European Colonization of Africa
Europe and Africa have always been connected by their close proximity. Northern Africa was part of the Roman Empire, and Europeans established trading outposts beginning in the first days of the Age of Exploration. In the second half of the 19th century, however, the Industrial powers of Europe discovered that Africa, only recently mapped in its entirety, offered new markets and potential for resource exploitation.
As late as 1870, only about ten percent of Africa was controlled by European powers. By 1913, only Ethiopia and Liberia remained independent. The Scramble for Africa began in earnest with the 1884 Berlin Conference, convened by Otto von Bismarck. At the time, Britain controlled Egypt due to its acquisition of the Suez Canal, and the Congo had become the personal colony of Belgium's King Leopold II. At the Berlin Conference, the great powers essentially carved their own spheres of influence into Africa, promising not to interfere with the others. These "rules," however, were frequently broken.

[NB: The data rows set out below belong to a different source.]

(** C6, as the code has it.  During autodetection, when [aff_open]
    returns a handle whose type is [TSK_IMG_TYPE_AFF_ANY]:
    - the handle is closed at once, the close being the call that follows
      the open, and nothing else is closed in the call;
    - it is not counted as a match: a handle that [ewf_open] returns next
      is the result of the call, with no ambiguity raised, and when EWF
      is absent or declines the raw or split driver is tried;
    - it is never what the call returns: a handle returned is one that a
      later [ewf_open], [raw_open] or [split_open] produced;
    - the call is lines 142-209 run on an empty candidate, from the
      globals the close left.  The error record is not reset on this
      branch, as it is after a decline: the call has the outcome of a
      decline (same handle, same globals, same calls, the close apart)
      when the open and the close left the error record clear. *)
Theorem aff_any_is_closed_and_skipped {Sys : Type} (b : Build) (W : World Sys)
  (num_img : Z) (images : list TSK_TCHAR_ptr) (a_ssize : N) (s : State Sys)
  (h : TSK_IMG_INFO) (g1 : Glob Sys) :
  num_img <> 0%Z -> images_at images 0 <> None ->
  (a_ssize mod 512)%N = 0%N ->
  HAVE_LIBAFFLIB b = true ->
  aff_open W images a_ssize (reset_glob (glob s)) = (Some h, g1) ->
  itype h = TSK_IMG_TYPE_AFF_ANY ->
  tsk_img_open b W num_img images TSK_IMG_TYPE_DETECT a_ssize s
  = detect_from_ewf b W num_img images a_ssize None
      (mkState (img_close W h g1)
               (trace s ++ [EvAffOpen images a_ssize; EvClose h]))
  /\ (exists evs,
        calls_between s
          (snd (tsk_img_open b W num_img images TSK_IMG_TYPE_DETECT a_ssize s))
          (EvAffOpen images a_ssize :: EvClose h :: evs)
        /\ count is_close evs = 0)
  /\ (forall h_ewf g2,
        HAVE_LIBEWF b = true ->
        ewf_open W num_img images a_ssize (img_close W h g1) = (Some h_ewf, g2) ->
        tsk_img_open b W num_img images TSK_IMG_TYPE_DETECT a_ssize s
        = (Some h_ewf,
           mkState g2
             (trace s ++ [EvAffOpen images a_ssize; EvClose h;
                          EvEwfOpen num_img images a_ssize])))
  /\ (HAVE_LIBEWF b = false
      \/ fst (ewf_open W num_img images a_ssize (img_close W h g1)) = None ->
      exists evs,
        calls_between s
          (snd (tsk_img_open b W num_img images TSK_IMG_TYPE_DETECT a_ssize s))
          evs
        /\ count is_raw_or_split evs = 1)
  /\ (forall r,
        fst (tsk_img_open b W num_img images TSK_IMG_TYPE_DETECT a_ssize s)
        = Some r ->
        (exists g g', ewf_open W num_img images a_ssize g = (Some r, g'))
        \/ (exists g g', raw_open W (images_at images 0) a_ssize g = (Some r, g'))
        \/ (exists g g', split_open W num_img images a_ssize g = (Some r, g')))
  /\ (ectx (img_close W h g1) = mkErrCtx NO_ERROR EmptyString EmptyString ->
      forall W',
        W' = with_aff_open W (fun _ _ _ => (None, img_close W h g1)) ->
        fst (tsk_img_open b W num_img images TSK_IMG_TYPE_DETECT a_ssize s)
        = fst (tsk_img_open b W' num_img images TSK_IMG_TYPE_DETECT a_ssize s)
        /\ glob (snd (tsk_img_open b W num_img images TSK_IMG_TYPE_DETECT a_ssize s))
           = glob (snd (tsk_img_open b W' num_img images TSK_IMG_TYPE_DETECT
                          a_ssize s))
        /\ exists evs,
             calls_between s
               (snd (tsk_img_open b W' num_img images TSK_IMG_TYPE_DETECT
                       a_ssize s))
               (EvAffOpen images a_ssize :: evs)
             /\ calls_between s
                  (snd (tsk_img_open b W num_img images TSK_IMG_TYPE_DETECT
                          a_ssize s))
                  (EvAffOpen images a_ssize :: EvClose h :: evs)).
Proof.
  intros Hn Hp Hs Haff Ea Hty.
  assert (Hany : is_AFF_ANY (itype h) = true) by (rewrite Hty; reflexivity).
  assert (E : tsk_img_open b W num_img images TSK_IMG_TYPE_DETECT a_ssize s
              = detect_from_ewf b W num_img images a_ssize None
                  (mkState (img_close W h g1)
                     (trace s ++ [EvAffOpen images a_ssize; EvClose h]))).
  { rewrite tsk_img_open_detect by assumption.
    unfold bind at 1.
    rewrite (detect_aff_any b W images a_ssize (reset_state s) h g1
               Haff Ea Hany).
    reflexivity. }
  destruct (detect_from_ewf_frame b W num_img images a_ssize None
              (img_close W h g1) []) as (r0 & g' & evs0 & F).
  split; [exact E|].
  remember (tsk_img_open b W num_img images TSK_IMG_TYPE_DETECT a_ssize s)
    as out eqn:Eo.
  split; [|split; [|split; [|split]]].
  - (* closed at once, and nothing else closed *)
    rewrite E. clear Eo E F.
    unfold calls_between, detect_from_ewf, detect_ewf, detect_finish,
      detect_raw, detect_stat.
    generalize (img_close W h g1). intros gc.
    destruct (HAVE_LIBEWF b), (num_img =? 1)%Z; unfold_m;
      repeat first
        [ oracle_step W
        | match goal with
          | |- context [if ?e then _ else _] => destruct e; unfold_m
          end ];
      rewrite <- ?app_assoc; cbn [app];
      (eexists; split; [reflexivity | reflexivity]).
  - (* a later EWF match is the result *)
    intros h_ewf g2 Hewf Ee. rewrite E.
    unfold detect_from_ewf, bind.
    rewrite (detect_ewf_first b W num_img images a_ssize
               (mkState (img_close W h g1)
                  (trace s ++ [EvAffOpen images a_ssize; EvClose h]))
               h_ewf g2 Hewf Ee).
    cbn [detect_finish img_set ret trace]. now rewrite <- app_assoc.
  - (* otherwise raw or split is tried *)
    intros Hno. rewrite E. clear Eo E F.
    unfold calls_between, detect_from_ewf, detect_ewf, detect_finish,
      detect_raw, detect_stat.
    revert Hno. generalize (img_close W h g1). intros gc Hno.
    destruct (HAVE_LIBEWF b) eqn:Hewf.
    + destruct Hno as [Hno|Hno]; [discriminate|].
      destruct (ewf_open W num_img images a_ssize gc) as [re ge] eqn:Ee.
      simpl in Hno. subst re.
      destruct (num_img =? 1)%Z; unfold_m; rewrite Ee; unfold_m;
        repeat first
          [ oracle_step W
          | match goal with
            | |- context [if ?e then _ else _] => destruct e; unfold_m
            end ];
        rewrite <- ?app_assoc; cbn [app];
        (eexists; split; [reflexivity | reflexivity]).
    + destruct (num_img =? 1)%Z; unfold_m;
        repeat first
          [ oracle_step W
          | match goal with
            | |- context [if ?e then _ else _] => destruct e; unfold_m
            end ];
        rewrite <- ?app_assoc; cbn [app];
        (eexists; split; [reflexivity | reflexivity]).
  - (* a handle returned comes from a later open *)
    intros r. rewrite E. clear Eo E F.
    unfold detect_from_ewf, detect_ewf, detect_finish, detect_raw, detect_stat.
    generalize (img_close W h g1). intros gc.
    destruct (HAVE_LIBEWF b), (num_img =? 1)%Z; unfold_m;
      repeat first
        [ oracle_step W
        | match goal with
          | |- context [if ?e then _ else _] => destruct e; unfold_m
          end ];
      intros Hr; try discriminate Hr; inversion Hr; subst; eauto 6.
  - (* the outcome of a decline, the error record being clear *)
    intros Hclear W' ->.
    assert (E' : tsk_img_open b
                   (with_aff_open W (fun _ _ _ => (None, img_close W h g1)))
                   num_img images TSK_IMG_TYPE_DETECT a_ssize s
                 = detect_from_ewf b W num_img images a_ssize None
                     (mkState (img_close W h g1)
                        (trace s ++ [EvAffOpen images a_ssize]))).
    { rewrite tsk_img_open_detect by assumption.
      unfold bind at 1.
      rewrite (detect_aff_declined b
                 (with_aff_open W (fun _ _ _ => (None, img_close W h g1)))
                 images a_ssize (reset_state s)
                 (img_close W h g1) Haff eq_refl).
      unfold reset_glob, tsk_error_reset. rewrite <- Hclear.
      destruct (img_close W h g1). reflexivity. }
    rewrite E, E', !F. cbn [fst snd glob].
    split; [reflexivity|]. split; [reflexivity|].
    exists evs0. unfold calls_between. simpl.
    now rewrite <- !app_assoc.
Qed.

France took large parts of West Africa, moving into the interior from Senegal and taking Mali, Niger and Chad. The British moved south from Egypt and north from South Africa, hoping to unite their possession. In this they were blocked by the Germans, who controlled present-day Tanzania and Kenya, as well as Namibia and areas around Liberia. Italy, Portugal, and Spain also held African colonies. The end result has often been described as a disaster for the continent and its people.